%%

(* ===== verification/HessianEncoder.v ===== *)
(** * The encoder

    [codec/hessian/encode.go], the methods of [Encoder].  The encoder's state
    is its buffer, the classes it has written so far, and the global registry,
    which [encStruct] may extend. *)
From S2P Require Import Prelude Utf8 Float64 HessianConst HessianPack HessianValue.
From S2P Require Import HessianEncode Pojo.

Record Encoder := mkEncoder {
  e_classInfoList : list classInfo;
  e_buffer : bytes;
  e_registry : POJORegistry
}.

(** [NewEncoder()] in a program whose registry is [g]. *)
Definition NewEncoder (g : POJORegistry) : Encoder := mkEncoder [] [] g.

Abbreviation E := (ST Encoder).

Definition Buffer : E bytes := fun e => (Ret (e_buffer e), e).

(** [e.buffer = f(e.buffer)]. *)
Definition on_buffer (f : bytes -> bytes) : E unit := fun e =>
  (Ret tt, mkEncoder (e_classInfoList e) (f (e_buffer e)) (e_registry e)).

Definition Append (buf : bytes) : E unit := on_buffer (fun b => b ++ buf).

(** ** Lists *)

(** The elements [l] of the list and how each is encoded. *)
Definition encUntypedList {A} (Encode : A -> E unit) (l : list A) : E unit :=
  on_buffer (fun b => encByte b [BC_LIST_FIXED_UNTYPED]) ;;;
  on_buffer (encInt32 (i32 (Z.of_nat (length l)))) ;;;
  (fix loop (l : list A) : E unit :=
     match l with
     | [] => ret tt
     | v :: l => Encode v ;;; loop l
     end) l.

(** ** Maps *)

(** The entries in the order [range] visits them. *)
Definition encUntypedMap (Encode : value -> E unit) (m : list (value * value)) : E unit :=
  match m with
  | [] => ret tt
  | _ =>
      on_buffer (fun b => encByte b [BC_MAP_UNTYPED]) ;;;
      (fix loop (m : list (value * value)) : E unit :=
         match m with
         | [] => ret tt
         | (k, v) :: m => Encode k ;;; Encode v ;;; loop m
         end) m ;;;
      on_buffer (fun b => encByte b [BC_END])
  end.

(** The key as a value of the predeclared type of its kind. *)
Definition getMapKey (key : value) (t : gotype) : option value :=
  match Kind t with
  | KBool | KInt _ | KFloat32 | KFloat64 | KString => Some (strip key)
  | _ => None
  end.

(** A key's error ends the map with [return nil]: only the state is kept. *)
Definition encMap (EncodeKey Encode : value -> E unit) (kt : gotype)
    (m : list (value * value)) : E unit :=
  match m with
  | [] => ret tt
  | _ =>
      on_buffer (fun b => encByte b [BC_MAP_UNTYPED]) ;;;
      (fix loop (m : list (value * value)) : E unit :=
         match m with
         | [] => on_buffer (fun b => encByte b [BC_END])
         | (k, v) :: m =>
             match getMapKey k kt with
             | None => fail (Traced (Errorf "unsuport map key kind %s"))
             | Some k => fun e =>
                 match EncodeKey k e with
                 | (Fail _, e) => (Ret tt, e)
                 | (Ret _, e) => (Encode v ;;; loop m) e
                 | r => r
                 end
             end
         end) m
  end.

(** ** Structs *)

(** [typeof]: the name of the dynamic type. *)
Definition typeof (v : value) : bytes :=
  match TypeOf v with Some t => String t | None => [] end.

(** The position of the first class written with this Java name. *)
Fixpoint find_class (name : bytes) (l : list classInfo) : option nat :=
  match l with
  | [] => None
  | c :: l => if bool_decide (name = c_javaName c) then Some 0%nat
              else option_map S (find_class name l)
  end.

Definition exported (name : bytes) : bool :=
  match name with c :: _ => (65 <=? c) && (c <=? 90) | [] => false end.

Section Encode.
Context `{GX : GxStrings} `{App : Application}.

(** The first half of [encStruct]: the class's index in this stream, its
    definition being written when it is the first of its class. *)
Definition write_class (v : value) (name : bytes) : E Z := fun e =>
  match find_class name (e_classInfoList e) with
  | Some idx => (Ret (Z.of_nat idx), e)
  | None =>
      let '(o, g) :=
        match checkPOJORegistry (e_registry e) (typeof v) with
        | (idx, true) => (Ret idx, e_registry e)
        | (_, false) => RegisterPOJO v name (e_registry e)
        end in
      match o with
      | Ret idx =>
          let clsDef := (getStructDefByIndex g idx).1.2 in
          (Ret (Z.of_nat (length (e_classInfoList e))),
           mkEncoder (e_classInfoList e ++ [clsDef]) (e_buffer e ++ c_buffer clsDef) g)
      | Fail err => (Fail err, mkEncoder (e_classInfoList e) (e_buffer e) g)
      | Panic => (Panic, mkEncoder (e_classInfoList e) (e_buffer e) g)
      | NoFuel => (NoFuel, mkEncoder (e_classInfoList e) (e_buffer e) g)
      end
  end.

(** [object ::= 'O' int value* | [x60-x6f] value*]: the instance's header. *)
Definition write_object (idx : Z) (b : bytes) : bytes :=
  if u8 idx <=? OBJECT_DIRECT_MAX then encByte b [u8 (u8 idx + BC_OBJECT_DIRECT)]
  else encInt32 (i32 idx) (encByte b [BC_OBJECT]).

(** The fields in order; [Interface] panics on an unexported one. *)
Definition encFields (Encode : value -> E unit) : list (bytes * gotype) -> list value -> E unit :=
  fix loop fs l {struct l} :=
    match l, fs with
    | v :: l, (name, _) :: fs => if exported name then Encode v ;;; loop fs l else panic
    | _, _ => ret tt
    end.

(** [fields] is the loop over the fields, a panic where [v] is a pointer. *)
Definition encStruct (v : value) (name : bytes) (fields : E unit) : E unit :=
  idx <- write_class v name ;; on_buffer (write_object idx) ;;; fields.

(** The cases of the type switch for values without components. *)
Definition not_supported : E unit := fail (Errorf "type not Support! %s").

Definition Encode_scalar (v : value) : E unit :=
  match v with
  | VNil => on_buffer encNull
  | VBool b => on_buffer (encBool b)
  | VInt Int8 _ | VInt Int16 _ => panic               (* v.(int32) *)
  | VInt Int32 z => on_buffer (encInt32 z)
  | VInt Int z => on_buffer (encInt64 z)
  | VInt Int64 z => on_buffer (encInt64 z)
  | VTime t => on_buffer (encDateInMs t)
  | VFloat32 b => on_buffer (encFloat (f64_of_f32 b))
  | VFloat64 b => on_buffer (encFloat b)
  | VString s => on_buffer (encString s)
  | VBytes b => on_buffer (encBinary b)
  | _ => not_supported
  end.

(** The case of a struct and of a pointer to anything: [encStruct] of a
    [POJO]. *)
Definition Encode_struct (v : value) (fields : E unit) : E unit :=
  match asPOJO v with
  | Some name => encStruct v name fields
  | None => fail (Errorf "struct type not Support! %s is not a instance of POJO")
  end.

Fixpoint Encode (v : value) : E unit :=
  match v with
  | VSlice _ l | VArray _ l | VNamed _ (VSlice _ l) | VNamed _ (VArray _ l) =>
      encUntypedList Encode l
  | VNilSlice (TInt Uint8) => on_buffer (encBinary [])
  | VNilSlice _ | VNamed _ (VNilSlice _) => encUntypedList Encode []
  | VNamed _ (VBytes b) => encUntypedList (fun z => Encode_scalar (VInt Uint8 z)) b
  | VMap TIface TIface m => encUntypedMap Encode m
  | VMap kt _ m | VNamed _ (VMap kt _ m) => encMap Encode_scalar Encode kt m
  | VNilMap _ _ | VNamed _ (VNilMap _ _) => ret tt
  | VStruct _ fs l => Encode_struct v (encFields Encode fs l)
  | VPtr _ _ | VNilPtr _ | VRef _ | VReflect _ _ | VValueOf _ => Encode_struct v panic
  | v => Encode_scalar v
  end.

(** The keys that [getMapKey] hands to [Encode] are scalars. *)
Lemma Encode_key key t k :
  getMapKey key t = Some k -> TypeOf key = Some t -> Encode k = Encode_scalar k.
Proof.
  unfold getMapKey. intros Hk Ht.
  assert (Hkind : forall v u, TypeOf v = Some u ->
    match Kind u with KBool | KInt _ | KFloat32 | KFloat64 | KString => True | _ => False end ->
    Encode v = Encode_scalar v).
  { intros v u Hv Hb. destruct v as [| | | | | | | | | | | | | |n v| | | | |]; simplify_eq/=; try done.
    destruct v; simplify_eq/=; try done; by repeat case_match; simplify_eq/=. }
  destruct key as [| | | | | | | | | | | | | |n v| | | | |]; simplify_eq/=; try done.
  destruct (TypeOf v) as [u|] eqn:Hv; simplify_eq/=.
  destruct (Kind u) eqn:Hu; simplify_eq; apply (Hkind _ u Hv); by rewrite Hu.
Qed.

End Encode.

%%

#### PROBLEM
Lines that contain "Some" are to be copied from the records above.

#### THE ANSWER
  | KBool | KInt _ | KFloat32 | KFloat64 | KString => Some (strip key)
             | Some k => fun e =>
  match TypeOf v with Some t => String t | None => [] end.
  | c :: l => if bool_decide (name = c_javaName c) then Some 0%nat
  | Some idx => (Ret (Z.of_nat idx), e)
  | Some name => encStruct v name fields
  getMapKey key t = Some k -> TypeOf key = Some t -> Encode k = Encode_scalar k.
  assert (Hkind : forall v u, TypeOf v = Some u ->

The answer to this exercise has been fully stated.